Рис. 15. Forrest W. Myers. Valledor, 1967-68.
Если схемы Брэгдона ориентировали на базовую геометрию четвертого измерения, то «Tertium Organum» Успенского познакомил художников Park Place с философско-мистической стороной этого термина. Успенский отталкивается от системы Канта, постулировавшего существование объективного мира вне сознания человека, который человек никогда не сможет познать. В кантовской парадигме пространство и время не есть свойства вещей, а только формы восприятия, которые мы налагаем на них в момент познания мира, «графики, в которых мы рисуем мир» [Успенский, 1916, с. 5]. И далее, обращаясь к восточной и западной философии, научным открытиям своего времени, психологии восприятия и мета-геометрии, Успенский приходит к выводу об ограниченности нашего сознания, запертого в куб трехмерного восприятия. Оно обманывает нас и дает представление о пространственных явлениях как временных: «мы смотрим на мир как бы через узкую щелку» и ощущаем видимые изменения как движения во времени, которого в действительности нет [там же, с. 34]. По аналогии с двумерным существом, живущим на плоскости и воспринимающим фигуры и тела лишь как движение линий, так и мы не способны осознать высшее измерение, в котором вещи и явления существуют одномоментно в «вечном Теперь».

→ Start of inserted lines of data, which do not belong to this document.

(** No connected notification reaches the client while it sleeps. *)
Definition never_connects : Prop :=
  forall s : state,
    _connected s = false ->
    _connected (snd (run_await (asyncio_sleep (ext s)) s)) = false.

(** The messages that a sequence of payloads holds: a payload counts when
    it is a mapping from whose fields [MessageResponse] can be built. *)
Definition accepted (ds : list json) : list message :=
  flat_map
    (fun d =>
       match d with
       | JDict fields =>
           match MessageResponse fields with
           | Ret m => [m]
           | Raise _ => []
           end
       | _ => []
       end)
    ds.

(** The cause of a failed request: the call raised, or the status was not
    a success. *)
Definition send_failure (r : http_result) : option exn :=
  match r with
  | HttpRaises e => Some e
  | HttpResponse status _ =>
      if is_success status then None else Some (HTTPStatusError status)
  end.

(** The requests of [connect], [mark_as_read] and [mark_all_as_read]. *)
Definition bootstrap_request (st : state) : request :=
  mkRequest GET (base_url st ++ "/centrifugo/connection-token")
    (key_text (api_key st)) None.

Definition read_request (message_id : string) (st : state) : request :=
  mkRequest POST (base_url st ++ "/messages/" ++ message_id ++ "/read")
    (key_text (api_key st)) None.

Definition read_all_request (st : state) : request :=
  mkRequest POST (base_url st ++ "/messages/mark-all-read")
    (key_text (api_key st)) None.

End Observers.

(** ** A scripted environment

    Concrete collaborators for running the model: the world is the
    reading of the clock, every request is answered by [answer], every
    [subscribe] by [subscribing], and the handshake and the teardown of
    the transport are the given calls.  A sleep takes a hundred ticks,
    a reading of the clock one. *)

(** Modelled from the spec: [MessageResponse] is declared in [models.py],
    which is not among the sources.  A chat message has the fields id,
    sender, optional recipient, content, kind and timestamp; construction
    fails when a required one is missing. *)
Definition message_of_fields (kwargs : list (string * json)) : outcome (list (string * json)) :=
  if forallb (fun k => match dict_get k kwargs with Some _ => true | None => false end)
       ["id"; "from_username"; "content"; "message_type"; "timestamp"]
  then Ret kwargs
  else Raise (ForeignError "ValidationError").

Definition scripted (answer : request -> http_result)
    (subscribing : json -> outcome unit)
    (handshake teardown : Z -> await Z (outcome unit)) : Env :=
  mkEnv Z unit json (list (string * json)) message_of_fields
    (fun r w => (answer r, w))
    (fun _ _ w => (Ret tt, w))
    (fun _ _ w => (Ret tt, w))
    (fun _ => handshake)
    (fun _ => teardown)
    (fun _ channel w => (Ret channel, w))
    (fun _ w => (Ret tt, w))
    (fun channel w => (subscribing channel, w))
    (fun w => (w, (w + 1)%Z))
    (fun w => Done tt (w + 100)%Z).

Definition credentials : json :=
  JDict [("url", JStr "wss://rt.example/connection");
         ("token", JStr "t0");
         ("channels", JList [JStr "room"; JStr "dm:alice"])].

Definition answer_ok (r : request) : http_result :=
  match req_method r with
  | GET => HttpResponse 200 (Ret credentials)
  | POST => HttpResponse 200 (Ret (JDict [("count", JNum 3)]))
  end.

Definition answer_status (status : Z) (r : request) : http_result :=
  HttpResponse status (Ret JNull).

Definition subscribing_ok (channel : json) : outcome unit := Ret tt.


Definition quiet (w : Z) : await Z (outcome unit) := Done (Ret tt) w.

Definition notifying (n : notification) (w : Z) : await Z (outcome unit) :=
  Notify w n (fun _ w' => Done (Ret tt) w').


(** A client built with callbacks that do nothing, in a world whose clock
    reads [w]. *)
Definition silent {E : Env} : callback := fun w => (Ret tt, w).

Definition fresh_client (E : Env) (key : option string) (w : world) : state :=
  init key None "https://api.tokenbowl.ai/"
    (Some (fun _ => silent)) (Some silent) (Some silent) (Some (fun _ => silent)) w.

Definition well_formed : json :=
  JDict [("id", JStr "msg-1"); ("from_username", JStr "alice");
         ("to_username", JNull); ("content", JStr "Hello!");
         ("message_type", JStr "room");
         ("timestamp", JStr "2025-10-16T12:00:00Z")].

Definition malformed : json :=
  JDict [("id", JStr "msg-0"); ("content", JStr "no sender")].

(** ** Relating a state to a later one *)

Section Relations.

Context {E : Env}.

(** A property of an earlier state, a later state and the events recorded
    in between. *)
Definition progress : Type := state -> state -> list event -> Prop.

(** [s'] comes after [s]: the record of events has only grown, and what
    was added satisfies [P]. *)
Definition grows (P : progress) (s s' : state) : Prop :=
  exists evs, trace s' = (trace s ++ evs)%list /\ P s s' evs.

(** Every run of [m] satisfies [P]. *)
Definition tracked (P : progress) {A} (m : M A) : Prop :=
  forall st, grows P st (snd (m st)).

(** The events that neither deliver a notification nor invoke the
    disconnect callback. *)
Definition plain (e : event) : bool :=
  match e with
  | ENotify _ _ => false
  | ECallback CbDisconnect => false
  | _ => true
  end.

(** A property that every elementary step of the methods satisfies: doing
    nothing, doing one thing after another, a change of the outside
    world, storing the credentials or a transport handle, and recording a
    plain event. *)
Record steady (P : progress) : Prop := mkSteady {
  steady_refl : forall st, P st st [];
  steady_trans : forall s1 s2 s3 e1 e2,
    P s1 s2 e1 -> P s2 s3 e2 -> P s1 s3 (e1 ++ e2)%list;
  steady_ext : forall st w, P st (set_ext w st) [];
  steady_info : forall st i, P st (set_connection_info i st) [];
  steady_client : forall st h, P st (set_client (Some h) st) [];
  steady_plain : forall st e, plain e = true -> P st (add_event e st) [e]
}.

(** A property that also holds of the last two assignments of
    [disconnect] (lines 179-180). *)
Definition allows_reset (P : progress) : Prop :=
  forall st, P st (set_connected false (set_client None st)) [].

(** The disconnect callback, when one is set, is invoked exactly as often
    as the transport notifies a disconnection. *)
Definition callbacks_counted : progress :=
  fun s s' evs =>
    on_disconnect s' = on_disconnect s /\
    disconnect_callbacks evs =
      match on_disconnect s with
      | Some _ => disconnected_notifications evs
      | None => 0
      end.

(** The flag is what the notifications made of it. *)
Definition flag_follows : progress :=
  fun s s' evs => _connected s' = notified (_connected s) evs.

(** If the flag is up, the notifications have raised it or left it up. *)
Definition raised_by_notification : progress :=
  fun s s' evs => _connected s' = true -> notified (_connected s) evs = true.


End Relations.

(** ** Scenarios *)

(** Every request succeeds and the transport stays silent. *)
Definition calm : Env := scripted answer_ok subscribing_ok quiet quiet.


(** The server answers every request with the given status. *)
Definition rejecting (status : Z) : Env :=
  scripted (answer_status status) subscribing_ok quiet quiet.

(** The transport notifies the connection during the handshake and the
    disconnection during the teardown. *)
Definition announcing : Env :=
  scripted answer_ok subscribing_ok (notifying NConnected) (notifying NDisconnected).


(** The handshake is silent; the teardown notifies the disconnection. *)
Definition late_notice : Env :=
  scripted answer_ok subscribing_ok quiet (notifying NDisconnected).

(** The teardown notifies the disconnection twice. *)
Definition repeating : Env :=
  scripted answer_ok subscribing_ok (notifying NConnected)
    (fun w => Notify w NDisconnected
                (fun _ w' => Notify w' NDisconnected (fun _ w'' => Done (Ret tt) w''))).

(** The transport notifies the connection during the handshake, and its
    teardown fails. *)
Definition clinging : Env :=
  scripted answer_ok subscribing_ok (notifying NConnected)
    (fun w => Done (Raise (ForeignError "CloseError")) w).

Definition keyless : state := fresh_client calm None 0%Z.

Definition keyed (E : Env) (w : world) : state := fresh_client E (Some "k") w.

(** The client after [connect()]. *)
Definition joined (E : Env) (w : world) : state := snd (connect (keyed E w)).

(** The events recorded after those of [before]. *)
Definition since {E : Env} (before after : state) : list event :=
  skipn (length (trace before)) (trace after).

Definition session : list op :=
  [OpConnect; OpNotify NConnected; OpPublication well_formed; OpMarkAllAsRead;
   OpDisconnect; OpDisconnect].

(** A second [connect()] leaves the first transport client alive; after
    [disconnect()] that one still notifies its connection. *)
Definition overlapping : list op :=
  [OpConnect; OpConnect; OpDisconnect; OpNotify NConnected; OpDisconnect].

(** ** The rest of the client: footprints and the context manager *)

Section Footprints.

Context {E : Env}.

(** [__aenter__] and [__aexit__] (lines 84-91). *)
Definition __aenter__ : M unit := connect.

Тем не менее Успенский видел путь разрешения проблемы, «брошенной миру Кантом». Если трехмерное восприятие мира определяется сознанием человека, значит, там же находятся условия постижения пространства высших измерений. Такая «форма мышления», как интуиция (четвертая в иерархии Успенского), является доказательством наличия четвертой характеристики пространства. Зависимость пространства от сознания, от чувственного аппарата Успенский резюмирует выводом: «Мир трех измерений реально не существует и никогда не существовал, – это было создание нашей фантазии, призрак, иллюзия, оптический обман, все, что угодно, только не реальность» [там же, с. 93]. Путь к постижению истинной реальности Успенский видел в развитии «космического сознания», которому соответствуют чувство высшего пространства, высший интеллект, интуиция, мистическое познание.
Более далекие от оккультных представлений начала XX века, что могли почерпнуть скульпторы Park Place в учении Успенского? Для Питера Форакиса книга укрепила интерес к многомерному пространству, других художников познакомила со старым пространственным измерением в противовес укоренившемуся пространству-времени теории Эйнштейна. В любом случае тезисы Успенского привлекали внимание к вопросу ограниченности восприятия мира, которую необходимо преодолеть; «Framed» Форреста Майерса (рис. 16) в полной мере служит визуальной аналогией таких «границ». Искусство идет в авангарде психической эволюции, оно призвано служить высшей интуиции [там же, с. 68], и, как это могли понять художники, должно способствовать расширению пределов сознания.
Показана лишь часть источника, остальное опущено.